*** Data extracts ***

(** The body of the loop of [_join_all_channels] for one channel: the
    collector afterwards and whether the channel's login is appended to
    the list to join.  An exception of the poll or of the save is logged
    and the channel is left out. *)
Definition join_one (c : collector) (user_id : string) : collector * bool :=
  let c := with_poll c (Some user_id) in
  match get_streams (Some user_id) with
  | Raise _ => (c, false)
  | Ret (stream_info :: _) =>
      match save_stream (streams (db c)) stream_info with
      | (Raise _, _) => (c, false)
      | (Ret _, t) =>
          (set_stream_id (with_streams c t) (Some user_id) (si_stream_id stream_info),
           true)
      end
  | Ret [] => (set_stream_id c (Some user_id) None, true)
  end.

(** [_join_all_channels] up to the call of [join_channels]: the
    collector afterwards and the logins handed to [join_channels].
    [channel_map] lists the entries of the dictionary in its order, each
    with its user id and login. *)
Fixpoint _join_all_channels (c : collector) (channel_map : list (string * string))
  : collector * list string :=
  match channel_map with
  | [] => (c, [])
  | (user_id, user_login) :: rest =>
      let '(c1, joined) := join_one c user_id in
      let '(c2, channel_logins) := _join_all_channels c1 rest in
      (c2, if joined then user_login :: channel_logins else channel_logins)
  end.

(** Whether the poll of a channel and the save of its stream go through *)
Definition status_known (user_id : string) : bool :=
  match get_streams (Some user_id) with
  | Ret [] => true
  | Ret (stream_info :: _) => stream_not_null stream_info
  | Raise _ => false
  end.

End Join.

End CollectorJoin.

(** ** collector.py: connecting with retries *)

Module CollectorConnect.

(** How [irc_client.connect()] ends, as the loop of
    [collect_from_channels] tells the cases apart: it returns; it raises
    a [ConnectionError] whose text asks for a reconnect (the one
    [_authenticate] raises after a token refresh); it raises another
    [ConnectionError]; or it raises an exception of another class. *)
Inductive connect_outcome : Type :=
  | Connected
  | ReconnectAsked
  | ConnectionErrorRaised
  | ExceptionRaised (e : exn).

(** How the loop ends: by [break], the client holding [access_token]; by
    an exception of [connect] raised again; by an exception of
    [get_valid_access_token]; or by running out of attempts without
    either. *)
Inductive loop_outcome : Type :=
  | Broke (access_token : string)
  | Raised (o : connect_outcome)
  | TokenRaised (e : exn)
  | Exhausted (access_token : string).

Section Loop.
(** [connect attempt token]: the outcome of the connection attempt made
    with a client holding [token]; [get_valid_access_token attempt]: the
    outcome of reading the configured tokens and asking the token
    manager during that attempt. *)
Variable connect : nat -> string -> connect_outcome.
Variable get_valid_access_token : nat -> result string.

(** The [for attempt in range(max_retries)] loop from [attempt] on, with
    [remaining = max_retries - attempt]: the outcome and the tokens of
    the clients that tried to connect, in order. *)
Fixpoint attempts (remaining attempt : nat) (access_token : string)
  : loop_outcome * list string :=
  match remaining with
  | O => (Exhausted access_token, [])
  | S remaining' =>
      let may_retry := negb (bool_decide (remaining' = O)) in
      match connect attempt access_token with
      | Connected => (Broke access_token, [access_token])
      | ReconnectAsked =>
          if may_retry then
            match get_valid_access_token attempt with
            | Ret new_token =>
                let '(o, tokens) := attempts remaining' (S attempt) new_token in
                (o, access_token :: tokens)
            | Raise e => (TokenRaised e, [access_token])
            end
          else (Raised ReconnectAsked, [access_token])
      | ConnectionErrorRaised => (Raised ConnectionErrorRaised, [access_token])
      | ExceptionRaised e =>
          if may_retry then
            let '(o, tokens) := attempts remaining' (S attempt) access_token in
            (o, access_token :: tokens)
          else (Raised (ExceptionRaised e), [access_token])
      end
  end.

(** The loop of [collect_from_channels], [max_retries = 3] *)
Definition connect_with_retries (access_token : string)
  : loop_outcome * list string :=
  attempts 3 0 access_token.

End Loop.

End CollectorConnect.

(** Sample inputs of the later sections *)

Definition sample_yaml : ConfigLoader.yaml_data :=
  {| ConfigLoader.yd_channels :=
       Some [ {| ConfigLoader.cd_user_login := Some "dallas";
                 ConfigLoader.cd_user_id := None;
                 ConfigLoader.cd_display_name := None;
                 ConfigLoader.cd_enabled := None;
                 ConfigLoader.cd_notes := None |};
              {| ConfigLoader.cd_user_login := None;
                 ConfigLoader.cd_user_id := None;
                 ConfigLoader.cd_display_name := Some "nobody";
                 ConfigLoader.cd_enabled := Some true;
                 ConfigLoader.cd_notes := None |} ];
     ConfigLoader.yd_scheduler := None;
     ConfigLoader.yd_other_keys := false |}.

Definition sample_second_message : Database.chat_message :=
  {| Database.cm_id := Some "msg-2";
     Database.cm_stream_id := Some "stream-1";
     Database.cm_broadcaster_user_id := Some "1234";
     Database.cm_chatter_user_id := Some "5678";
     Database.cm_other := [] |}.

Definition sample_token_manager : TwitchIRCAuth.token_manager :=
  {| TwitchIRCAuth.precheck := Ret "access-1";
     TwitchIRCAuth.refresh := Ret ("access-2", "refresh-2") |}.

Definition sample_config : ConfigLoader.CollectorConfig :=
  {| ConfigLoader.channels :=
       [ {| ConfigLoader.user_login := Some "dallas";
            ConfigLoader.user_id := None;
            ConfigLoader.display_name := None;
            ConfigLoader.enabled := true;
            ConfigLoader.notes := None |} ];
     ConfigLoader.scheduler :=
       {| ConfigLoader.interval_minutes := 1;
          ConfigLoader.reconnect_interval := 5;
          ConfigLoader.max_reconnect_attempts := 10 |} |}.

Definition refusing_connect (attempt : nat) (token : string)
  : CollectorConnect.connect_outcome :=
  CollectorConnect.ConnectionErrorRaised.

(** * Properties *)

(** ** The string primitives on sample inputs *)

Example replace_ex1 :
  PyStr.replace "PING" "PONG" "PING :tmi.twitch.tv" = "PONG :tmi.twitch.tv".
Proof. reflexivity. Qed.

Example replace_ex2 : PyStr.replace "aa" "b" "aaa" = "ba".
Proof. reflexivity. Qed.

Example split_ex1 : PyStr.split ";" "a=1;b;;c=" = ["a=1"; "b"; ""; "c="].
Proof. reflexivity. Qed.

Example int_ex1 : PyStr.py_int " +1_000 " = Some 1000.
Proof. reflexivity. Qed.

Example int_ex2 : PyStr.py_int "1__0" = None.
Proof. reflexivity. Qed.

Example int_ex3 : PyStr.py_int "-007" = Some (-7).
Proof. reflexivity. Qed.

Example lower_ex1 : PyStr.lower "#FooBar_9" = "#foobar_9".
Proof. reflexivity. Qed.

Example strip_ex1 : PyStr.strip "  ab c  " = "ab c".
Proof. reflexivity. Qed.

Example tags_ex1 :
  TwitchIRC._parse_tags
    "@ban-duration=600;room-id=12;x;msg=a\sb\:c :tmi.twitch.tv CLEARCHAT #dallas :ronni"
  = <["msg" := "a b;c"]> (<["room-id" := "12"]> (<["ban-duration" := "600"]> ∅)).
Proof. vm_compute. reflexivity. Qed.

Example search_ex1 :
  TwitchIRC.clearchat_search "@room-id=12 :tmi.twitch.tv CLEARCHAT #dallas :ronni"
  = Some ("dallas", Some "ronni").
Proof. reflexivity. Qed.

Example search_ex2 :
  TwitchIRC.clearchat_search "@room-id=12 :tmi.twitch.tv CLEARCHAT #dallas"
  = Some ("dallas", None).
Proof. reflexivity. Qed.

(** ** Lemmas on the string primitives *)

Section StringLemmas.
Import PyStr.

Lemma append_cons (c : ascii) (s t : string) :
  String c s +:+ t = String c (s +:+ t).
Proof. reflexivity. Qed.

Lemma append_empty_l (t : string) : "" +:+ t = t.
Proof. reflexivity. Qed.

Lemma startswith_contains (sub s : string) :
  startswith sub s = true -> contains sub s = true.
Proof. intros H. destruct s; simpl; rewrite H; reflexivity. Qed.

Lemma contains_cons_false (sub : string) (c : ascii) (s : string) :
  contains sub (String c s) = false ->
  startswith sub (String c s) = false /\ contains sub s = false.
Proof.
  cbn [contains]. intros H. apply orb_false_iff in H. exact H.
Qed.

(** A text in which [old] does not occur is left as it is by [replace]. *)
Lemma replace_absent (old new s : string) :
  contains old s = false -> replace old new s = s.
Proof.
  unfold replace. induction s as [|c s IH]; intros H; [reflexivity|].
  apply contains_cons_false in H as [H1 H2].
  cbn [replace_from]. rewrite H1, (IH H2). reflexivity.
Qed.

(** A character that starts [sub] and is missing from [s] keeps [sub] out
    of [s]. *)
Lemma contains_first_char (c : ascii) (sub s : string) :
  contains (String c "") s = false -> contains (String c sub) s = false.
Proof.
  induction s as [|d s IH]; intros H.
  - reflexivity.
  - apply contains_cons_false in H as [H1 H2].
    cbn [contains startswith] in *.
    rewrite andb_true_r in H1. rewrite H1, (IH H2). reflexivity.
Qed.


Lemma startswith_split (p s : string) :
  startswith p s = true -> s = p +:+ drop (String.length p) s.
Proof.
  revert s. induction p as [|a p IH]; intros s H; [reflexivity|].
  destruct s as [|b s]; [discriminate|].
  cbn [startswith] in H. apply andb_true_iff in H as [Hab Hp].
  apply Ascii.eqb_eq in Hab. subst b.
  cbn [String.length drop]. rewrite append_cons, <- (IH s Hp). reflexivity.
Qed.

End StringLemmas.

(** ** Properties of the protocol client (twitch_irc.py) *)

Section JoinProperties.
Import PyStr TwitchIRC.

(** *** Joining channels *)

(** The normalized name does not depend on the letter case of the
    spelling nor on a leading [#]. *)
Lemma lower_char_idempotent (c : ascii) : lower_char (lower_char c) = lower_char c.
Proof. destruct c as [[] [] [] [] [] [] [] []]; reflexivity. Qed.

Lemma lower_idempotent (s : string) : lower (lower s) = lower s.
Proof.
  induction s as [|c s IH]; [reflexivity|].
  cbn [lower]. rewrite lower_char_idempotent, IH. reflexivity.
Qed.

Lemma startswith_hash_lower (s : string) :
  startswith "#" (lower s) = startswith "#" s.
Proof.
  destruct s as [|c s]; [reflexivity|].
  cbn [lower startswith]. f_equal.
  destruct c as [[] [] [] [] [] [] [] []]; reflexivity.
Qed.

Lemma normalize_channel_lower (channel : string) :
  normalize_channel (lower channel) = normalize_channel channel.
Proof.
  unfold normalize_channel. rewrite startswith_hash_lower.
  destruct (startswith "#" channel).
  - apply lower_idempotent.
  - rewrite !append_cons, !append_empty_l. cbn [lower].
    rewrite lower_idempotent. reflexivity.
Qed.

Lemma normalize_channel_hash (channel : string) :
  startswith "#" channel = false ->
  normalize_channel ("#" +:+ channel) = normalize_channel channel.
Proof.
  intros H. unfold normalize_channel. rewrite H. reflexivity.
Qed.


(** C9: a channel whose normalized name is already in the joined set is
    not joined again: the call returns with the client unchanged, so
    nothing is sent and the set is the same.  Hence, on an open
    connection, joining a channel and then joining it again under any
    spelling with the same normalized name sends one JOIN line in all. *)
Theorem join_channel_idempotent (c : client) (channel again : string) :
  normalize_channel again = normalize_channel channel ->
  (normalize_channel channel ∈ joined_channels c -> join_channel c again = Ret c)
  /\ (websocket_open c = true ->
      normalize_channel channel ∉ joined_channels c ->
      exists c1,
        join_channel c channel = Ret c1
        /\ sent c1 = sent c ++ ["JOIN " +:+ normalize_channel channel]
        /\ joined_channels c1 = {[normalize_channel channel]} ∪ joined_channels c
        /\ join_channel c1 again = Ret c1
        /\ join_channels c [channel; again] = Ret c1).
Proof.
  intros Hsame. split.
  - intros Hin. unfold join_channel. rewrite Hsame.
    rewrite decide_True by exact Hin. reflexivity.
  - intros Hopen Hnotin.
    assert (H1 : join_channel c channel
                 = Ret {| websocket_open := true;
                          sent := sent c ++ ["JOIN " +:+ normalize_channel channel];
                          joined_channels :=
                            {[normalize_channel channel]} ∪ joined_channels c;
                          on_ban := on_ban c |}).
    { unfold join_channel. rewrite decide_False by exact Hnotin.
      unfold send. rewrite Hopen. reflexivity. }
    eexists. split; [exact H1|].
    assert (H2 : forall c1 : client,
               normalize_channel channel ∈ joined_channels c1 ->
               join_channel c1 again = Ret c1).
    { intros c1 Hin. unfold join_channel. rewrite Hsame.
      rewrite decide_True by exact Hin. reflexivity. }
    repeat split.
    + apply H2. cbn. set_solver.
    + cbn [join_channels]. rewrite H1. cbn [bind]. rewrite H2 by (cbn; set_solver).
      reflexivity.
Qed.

***

• [Brief]
Nothing but the lines from the start of the data through the line holding "match save_stream (streams" should be restated, and each one exactly.

• [Response area]
(** The body of the loop of [_join_all_channels] for one channel: the
    collector afterwards and whether the channel's login is appended to
    the list to join.  An exception of the poll or of the save is logged
    and the channel is left out. *)
Definition join_one (c : collector) (user_id : string) : collector * bool :=
  let c := with_poll c (Some user_id) in
  match get_streams (Some user_id) with
  | Raise _ => (c, false)
  | Ret (stream_info :: _) =>
      match save_stream (streams (db c)) stream_info with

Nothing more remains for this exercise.